Societal revolt in ancient Egypt may have been triggered by volcanic eruptions, climate change, and the suppression of Nile summer flooding according to an article published in Nature Communications this week. The findings provide a demonstration of the interplay between volcanism, climate and society.
The prosperity of Ptolemaic Egypt (305-30 BCE), home to the great city of Alexandria, was directly tied to the river Nile. Driven primarily by monsoon rainfall in the Ethiopian highlands, the Nile’s annual summer flooding was essential to support the region’s agriculture. Detailed writings from the time indicate a correlation between the absence of Nile flooding and societal unrest. However, the primary cause of flood failure remains unclear.

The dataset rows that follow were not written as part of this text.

(** The bitmap of an empty chunk goes. *)
Lemma release_spec d U F ids c b : chunks_ok d U F ids -> U !! c = Some (Some b) -> chunk_busy ids c = 0 ->
  exists d', release_bitmap d b = Some d' /\ chunks_ok d' (delete c U) F ids /\ ida_idr d' = ida_idr d.
Proof.
  intros O Hc Hz. destruct (o_slot _ _ _ _ O c _ Hc) as (b' & bm & [= <-] & Hb & _).
  assert (forall c', delete c U !! c' <> Some (Some b)) as Hgone.
  { intros c' [Hne Hc']%lookup_delete_Some. apply Hne. by apply (o_inj _ _ _ _ O _ _ b). }
  assert (forall i, i ∈ ids -> 0 <= i < 2 ^ 31 /\ is_Some (delete c U !! (i / 992))) as Hids.
  { intros i Hi. destruct (o_ids _ _ _ _ O i Hi) as [H1 H2]. split; [done|]. rewrite lookup_delete_ne; [done|]. intros ->.
    destruct (chunk_of i) as [He Hm]. apply (proj1 (busy_zero ids (i / 992)) Hz (i mod 992) Hm). by rewrite He. }
  unfold release_bitmap. destruct (free_bitmap d) as [f|] eqn:Hf.
  - unfold kfree. rewrite Hb. cbn [mbind option_bind]. eexists. split; [done|]. split; [|done].
    destruct (o_free _ _ _ _ O f Hf) as [K1 K2]. constructor; simpl; [| |apply O|done|].
    + intros c' v [Hne Hv]%lookup_delete_Some. destruct (o_slot _ _ _ _ O c' v Hv) as (b' & bm' & -> & Hb1 & Hok1). exists b', bm'.
      rewrite lookup_delete_ne; [done|]. intros <-. apply Hne. by apply (o_inj _ _ _ _ O _ _ b).
    + intros c1 c2 b' [_ H1]%lookup_delete_Some [_ H2]%lookup_delete_Some. by apply (o_inj _ _ _ _ O _ _ b').
    + rewrite Hf. intros b' [= <-]. split.
      * rewrite lookup_delete_ne; [done|]. intros <-. by apply (K2 c).
      * intros c' [_ Hc']%lookup_delete_Some. by apply (K2 c').
  - eexists. split; [done|]. split; [|done]. constructor; simpl; [| |apply O|done|].
    + intros c' v [_ Hv]%lookup_delete_Some. by apply (o_slot _ _ _ _ O).
    + intros c1 c2 b' [_ H1]%lookup_delete_Some [_ H2]%lookup_delete_Some. by apply (o_inj _ _ _ _ O _ _ b').
    + intros b' [= <-]. split; [by eexists|done].
Qed.

Lemma ida_remove_ok d ids i : ida_ids d ids -> i ∈ ids -> exists d', ida_remove d i = Some (d', false) /\ ida_ids d' (ids ∖ {[i]}).
Proof.
  intros (A & U & F & Fr & W & O) Hi. destruct (o_ids _ _ _ _ O i Hi) as [Hr [v Hv]]. destruct (chunk_of i) as [He Hm].
  destruct (o_slot _ _ _ _ O _ v Hv) as (b & bm & -> & Hb & Hok). unfold ida_remove. rewrite bits_is, u32_small by (unfold two32; lia).
  set (c := i / 992) in *. set (t := i mod 992) in *.
  destruct (ida_clear_path _ _ _ _ _ c W ltac:(by eexists)) as (i1 & p & x & -> & Hp & Hx & W1 & HL1 & Hary). cbn [mbind option_bind].
  rewrite Hx. cbn [mbind option_bind]. rewrite digit_leaf, Hary, Hv. cbn [mjoin option_join mbind option_bind]. rewrite Hb. cbn [mbind option_bind].
  rewrite (proj2 (proj1 Hok t Hm)) by (by rewrite He).
  destruct (drop_bit d U F ids c b bm t O Hv Hb Hm ltac:(by rewrite He)) as [O2 Hbusy]. rewrite He in O2, Hbusy.
  set (i2 := put i1 p _) in *. set (d2 := put_bitmap (set_idr d i2) b _).
  assert (chunks_ok d2 U (F ∖ {[c]}) (ids ∖ {[i]})) as O3 by (apply (chunks_idr _ _ _ _ i2) in O2; exact O2).
  destruct (Z.eqb_spec (nr_busy bm - 1) 0) as [Hz|Hz]; [|exists d2; split; [done|by exists A, U, (F ∖ {[c]}), Fr]].
  assert (exists x2, mem i2 !! p = Some x2) as [x2 Hx2]. { unfold i2. simpl. rewrite lookup_insert_eq. by eexists. }
  rewrite Hx2. cbn [mbind option_bind].
  destruct (ida_drop_chunk i2 A U (F ∖ {[c]}) Fr c p x2 W1 ltac:(by eexists) ltac:(set_solver) Hp Hx2) as (i3 & A3 & Fr3 & -> & W3). cbn [mbind option_bind].
  destruct (release_spec (set_idr d2 i3) U (F ∖ {[c]}) (ids ∖ {[i]}) c b (chunks_idr _ _ _ _ i3 O3) Hv ltac:(lia)) as (d4 & -> & O4 & Hd4).
  cbn [mbind option_bind]. exists d4. split; [done|]. exists A3, (delete c U), (F ∖ {[c]}), Fr3. split; [|done]. by rewrite Hd4.
Qed.

End IdaInv.

Module IdaSpec.
Import Idr IdrInv IdrTree IdrAlloc IdrGrow IdrGet IdrRemove Ida IdaInv.

Inductive op :=
  | PreGet (zalloc : list addr) (kmalloc : option (addr * ida_bitmap))
  | GetNew
  | GetNewAbove (s : Z)
  | Remove (i : Z).

Inductive res := RInt (rv : Z) | RId (i : Z) | RVoid.

Definition id_res (r : option (ida * Z * option Z)) : option (ida * res) :=
  r ← r;
  match r with
  | (d, rv, None) => Some (d, RInt rv)
  | (d, _, Some i) => Some (d, RId i)
  end.

Definition run (d : ida) (o : op) : option (ida * res) :=
  match o with
  | PreGet zalloc kmalloc => r ← ida_pre_get d zalloc kmalloc; Some (r.1, RInt r.2)
  | GetNew => id_res (ida_get_new d)
  | GetNewAbove s => id_res (ida_get_new_above d s)
  | Remove i => r ← ida_remove d i; Some (r.1, RVoid)
  end.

Francis Ludlow and colleagues investigate the possible impact of volcanic eruptions on the Nile’s ability to flood by combining volcano-climate numerical modelling, ice-core catalogued eruption timings, ancient Egyptian documentation of socio-economic behaviour, and recordings from the Islamic Nilometer - an ancient history of Nile water levels. The authors show that weakening of the region’s rain belt and systematic suppression of the Nile flood are consistent with volcanic eruptions and that previously unexplained episodes of societal revolt are statistically linked to these eruptive events. Through further comparisons of the ice-core record with ancient texts documenting key historical events, the authors show that volcanic eruptions may have had a central role in the eventual collapse of the Ptolemaic dynasty and emergence of Ptolemaic Egypt as a Roman Provence.
The vulnerability of Ptolemaic Egypt to volcanic eruptions revealed in this study offers a caution for all monsoon-dependent agricultural regions, presently including 70% of world population.